(* ===== verification/Tier.v ===== *)
(** Subscription tiers and the routes each tier may reach
    (dashboard/src/lib/tier.ts, dashboard/src/app/api/tier/route.ts). *)

From S2P Require Import Prelude JsString JsNum Json Http.

Inductive SaasTier := community | pro | pro_plus | enterprise.

#[global] Instance SaasTier_eq_dec : EqDecision SaasTier.
Proof. solve_decision. Defined.

Definition tier_name (t : SaasTier) : jstring :=
  match t with
  | community => "community" | pro => "pro" | pro_plus => "pro_plus" | enterprise => "enterprise"
  end.

Definition TIER_ORDER (t : SaasTier) : Z :=
  match t with community => 0 | pro => 1 | pro_plus => 2 | enterprise => 3 end.

(** Routes a tier gates. *)
Definition isProRoute (pathname : jstring) : bool :=
  if (pathname =s "/fleet") || starts_with "/fleet/" pathname then true
  else if starts_with "/api/fleet" pathname then true
  else if starts_with "/api/tenants/isolation" pathname then true
  else if (pathname =s "/api/reports/export") || starts_with "/api/reports/export/" pathname then true
  else false.

Definition isEnterpriseRoute (pathname : jstring) : bool :=
  starts_with "/api/marketplace/signed" pathname.

Section tier.
Context `{UnicodeCase}.

Definition normalizeSaasTier (raw : jstring) : SaasTier :=
  let s := replace_unit 45 "_" (to_lower (trim raw)) in
  if s =s "proplus" then pro_plus
  else if s =s "community" then community
  else if s =s "pro" then pro
  else if s =s "pro_plus" then pro_plus
  else if s =s "enterprise" then enterprise
  else community.

Definition resolveSaasTier (e : env) : SaasTier :=
  normalizeSaasTier (oor (e "LOG_GUARDIAN_TIER") "community").

Definition tierAtLeast (e : env) (required : SaasTier) : bool :=
  TIER_ORDER required <=? TIER_ORDER (resolveSaasTier e).

Definition tierStatus (e : env) : json :=
  let tier := resolveSaasTier e in
  JObj [
    ("tier", JStr (tier_name tier));
    ("displayName", JStr (
       if bool_decide (tier = pro_plus) then "Pro Plus"
       else if bool_decide (tier = enterprise) then "Enterprise"
       else if bool_decide (tier = pro) then "Pro"
       else "Community"));
    ("features", JObj [
       ("fleet", JBool (tierAtLeast e pro));
       ("compliance", JBool (tierAtLeast e pro));
       ("multiTenant", JBool (tierAtLeast e pro));
       ("k8sKindCluster", JBool (tierAtLeast e pro_plus));
       ("helmChart", JBool (tierAtLeast e pro_plus));
       ("k8sOperator", JBool (tierAtLeast e pro_plus));
       ("wasmSignedMarketplace", JBool (tierAtLeast e enterprise));
       ("ebpfMandatoryRunbook", JBool (tierAtLeast e enterprise))]);
    ("resources", JObj [
       ("coreRamMb", jint 120); ("proStackRamMb", jint 730); ("proPlusStackRamMb", jint 1900);
       ("coreDiskMb", jint 4); ("proStackDiskGb", jint 5); ("proPlusStackDiskGb", jint 8)]);
    ("env", JStr "LOG_GUARDIAN_TIER");
    ("hint", JStr (
       if bool_decide (tier = community) then "Pro: LOG_GUARDIAN_TIER=pro — fleet + compliance"
       else if bool_decide (tier = pro) then
         "Pro Plus: LOG_GUARDIAN_TIER=pro_plus — K8s/Helm kaniti (bash scripts/pro_plus_stack.sh)"
       else if bool_decide (tier = pro_plus) then
         "Enterprise: LOG_GUARDIAN_TIER=enterprise — imzali Wasm marketplace"
       else "Enterprise tier aktif"))].

(** GET /api/tier *)
Definition tier_GET (e : env) : response := respond 200 (tierStatus e).

(** ** Properties *)

Lemma tier_order_inj t u : TIER_ORDER t = TIER_ORDER u → t = u.
Proof. by destruct t, u. Qed.

(** Being at some tier implies being at every lower one. *)
Lemma tierAtLeast_mono e t u :
  TIER_ORDER u ≤ TIER_ORDER t → tierAtLeast e t = true → tierAtLeast e u = true.
Proof. unfold tierAtLeast. rewrite !Z.leb_le. lia. Qed.

Lemma ascii_lit_fold (s : jstring) (f : Z → Z) :
  forallb (λ c, (0 <=? c) && (c <? 128) && negb (is_space c)) s = true →
  is_ascii s ∧ no_space s.
Proof.
  intros Hs. split; intros c Hc; apply list_elem_of_In in Hc;
    rewrite forallb_forall in Hs; specialize (Hs c Hc); bprop; [lia|done].
Qed.

Lemma normalize_plain raw :
  forallb (λ c, (0 <=? c) && (c <? 128) && negb (is_space c)) raw = true →
  normalizeSaasTier raw =
    let s := replace_unit 45 "_" (map ascii_lower raw) in
    if s =s "proplus" then pro_plus
    else if s =s "community" then community
    else if s =s "pro" then pro
    else if s =s "pro_plus" then pro_plus
    else if s =s "enterprise" then enterprise
    else community.
Proof.
  intros Hs. destruct (ascii_lit_fold raw id Hs) as [Ha Hn].
  unfold normalizeSaasTier. by rewrite trim_no_space, to_lower_ascii by done.
Qed.

Lemma normalize_name t : normalizeSaasTier (tier_name t) = t.
Proof. rewrite normalize_plain; by destruct t. Qed.
End tier.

--- Problem requirements ---
Output every line above without altering anything.

--- Expected answer ---
(* ===== verification/Tier.v ===== *)
(** Subscription tiers and the routes each tier may reach
    (dashboard/src/lib/tier.ts, dashboard/src/app/api/tier/route.ts). *)

From S2P Require Import Prelude JsString JsNum Json Http.

Inductive SaasTier := community | pro | pro_plus | enterprise.

#[global] Instance SaasTier_eq_dec : EqDecision SaasTier.
Proof. solve_decision. Defined.

Definition tier_name (t : SaasTier) : jstring :=
  match t with
  | community => "community" | pro => "pro" | pro_plus => "pro_plus" | enterprise => "enterprise"
  end.

Definition TIER_ORDER (t : SaasTier) : Z :=
  match t with community => 0 | pro => 1 | pro_plus => 2 | enterprise => 3 end.

(** Routes a tier gates. *)
Definition isProRoute (pathname : jstring) : bool :=
  if (pathname =s "/fleet") || starts_with "/fleet/" pathname then true
  else if starts_with "/api/fleet" pathname then true
  else if starts_with "/api/tenants/isolation" pathname then true
  else if (pathname =s "/api/reports/export") || starts_with "/api/reports/export/" pathname then true
  else false.

Definition isEnterpriseRoute (pathname : jstring) : bool :=
  starts_with "/api/marketplace/signed" pathname.

Section tier.
Context `{UnicodeCase}.

Definition normalizeSaasTier (raw : jstring) : SaasTier :=
  let s := replace_unit 45 "_" (to_lower (trim raw)) in
  if s =s "proplus" then pro_plus
  else if s =s "community" then community
  else if s =s "pro" then pro
  else if s =s "pro_plus" then pro_plus
  else if s =s "enterprise" then enterprise
  else community.

Definition resolveSaasTier (e : env) : SaasTier :=
  normalizeSaasTier (oor (e "LOG_GUARDIAN_TIER") "community").

Definition tierAtLeast (e : env) (required : SaasTier) : bool :=
  TIER_ORDER required <=? TIER_ORDER (resolveSaasTier e).

Definition tierStatus (e : env) : json :=
  let tier := resolveSaasTier e in
  JObj [
    ("tier", JStr (tier_name tier));
    ("displayName", JStr (
       if bool_decide (tier = pro_plus) then "Pro Plus"
       else if bool_decide (tier = enterprise) then "Enterprise"
       else if bool_decide (tier = pro) then "Pro"
       else "Community"));
    ("features", JObj [
       ("fleet", JBool (tierAtLeast e pro));
       ("compliance", JBool (tierAtLeast e pro));
       ("multiTenant", JBool (tierAtLeast e pro));
       ("k8sKindCluster", JBool (tierAtLeast e pro_plus));
       ("helmChart", JBool (tierAtLeast e pro_plus));
       ("k8sOperator", JBool (tierAtLeast e pro_plus));
       ("wasmSignedMarketplace", JBool (tierAtLeast e enterprise));
       ("ebpfMandatoryRunbook", JBool (tierAtLeast e enterprise))]);
    ("resources", JObj [
       ("coreRamMb", jint 120); ("proStackRamMb", jint 730); ("proPlusStackRamMb", jint 1900);
       ("coreDiskMb", jint 4); ("proStackDiskGb", jint 5); ("proPlusStackDiskGb", jint 8)]);
    ("env", JStr "LOG_GUARDIAN_TIER");
    ("hint", JStr (
       if bool_decide (tier = community) then "Pro: LOG_GUARDIAN_TIER=pro — fleet + compliance"
       else if bool_decide (tier = pro) then
         "Pro Plus: LOG_GUARDIAN_TIER=pro_plus — K8s/Helm kaniti (bash scripts/pro_plus_stack.sh)"
       else if bool_decide (tier = pro_plus) then
         "Enterprise: LOG_GUARDIAN_TIER=enterprise — imzali Wasm marketplace"
       else "Enterprise tier aktif"))].

(** GET /api/tier *)
Definition tier_GET (e : env) : response := respond 200 (tierStatus e).

(** ** Properties *)

Lemma tier_order_inj t u : TIER_ORDER t = TIER_ORDER u → t = u.
Proof. by destruct t, u. Qed.

(** Being at some tier implies being at every lower one. *)
Lemma tierAtLeast_mono e t u :
  TIER_ORDER u ≤ TIER_ORDER t → tierAtLeast e t = true → tierAtLeast e u = true.
Proof. unfold tierAtLeast. rewrite !Z.leb_le. lia. Qed.

Lemma ascii_lit_fold (s : jstring) (f : Z → Z) :
  forallb (λ c, (0 <=? c) && (c <? 128) && negb (is_space c)) s = true →
  is_ascii s ∧ no_space s.
Proof.
  intros Hs. split; intros c Hc; apply list_elem_of_In in Hc;
    rewrite forallb_forall in Hs; specialize (Hs c Hc); bprop; [lia|done].
Qed.

Lemma normalize_plain raw :
  forallb (λ c, (0 <=? c) && (c <? 128) && negb (is_space c)) raw = true →
  normalizeSaasTier raw =
    let s := replace_unit 45 "_" (map ascii_lower raw) in
    if s =s "proplus" then pro_plus
    else if s =s "community" then community
    else if s =s "pro" then pro
    else if s =s "pro_plus" then pro_plus
    else if s =s "enterprise" then enterprise
    else community.
Proof.
  intros Hs. destruct (ascii_lit_fold raw id Hs) as [Ha Hn].
  unfold normalizeSaasTier. by rewrite trim_no_space, to_lower_ascii by done.
Qed.

Lemma normalize_name t : normalizeSaasTier (tier_name t) = t.
Proof. rewrite normalize_plain; by destruct t. Qed.
End tier.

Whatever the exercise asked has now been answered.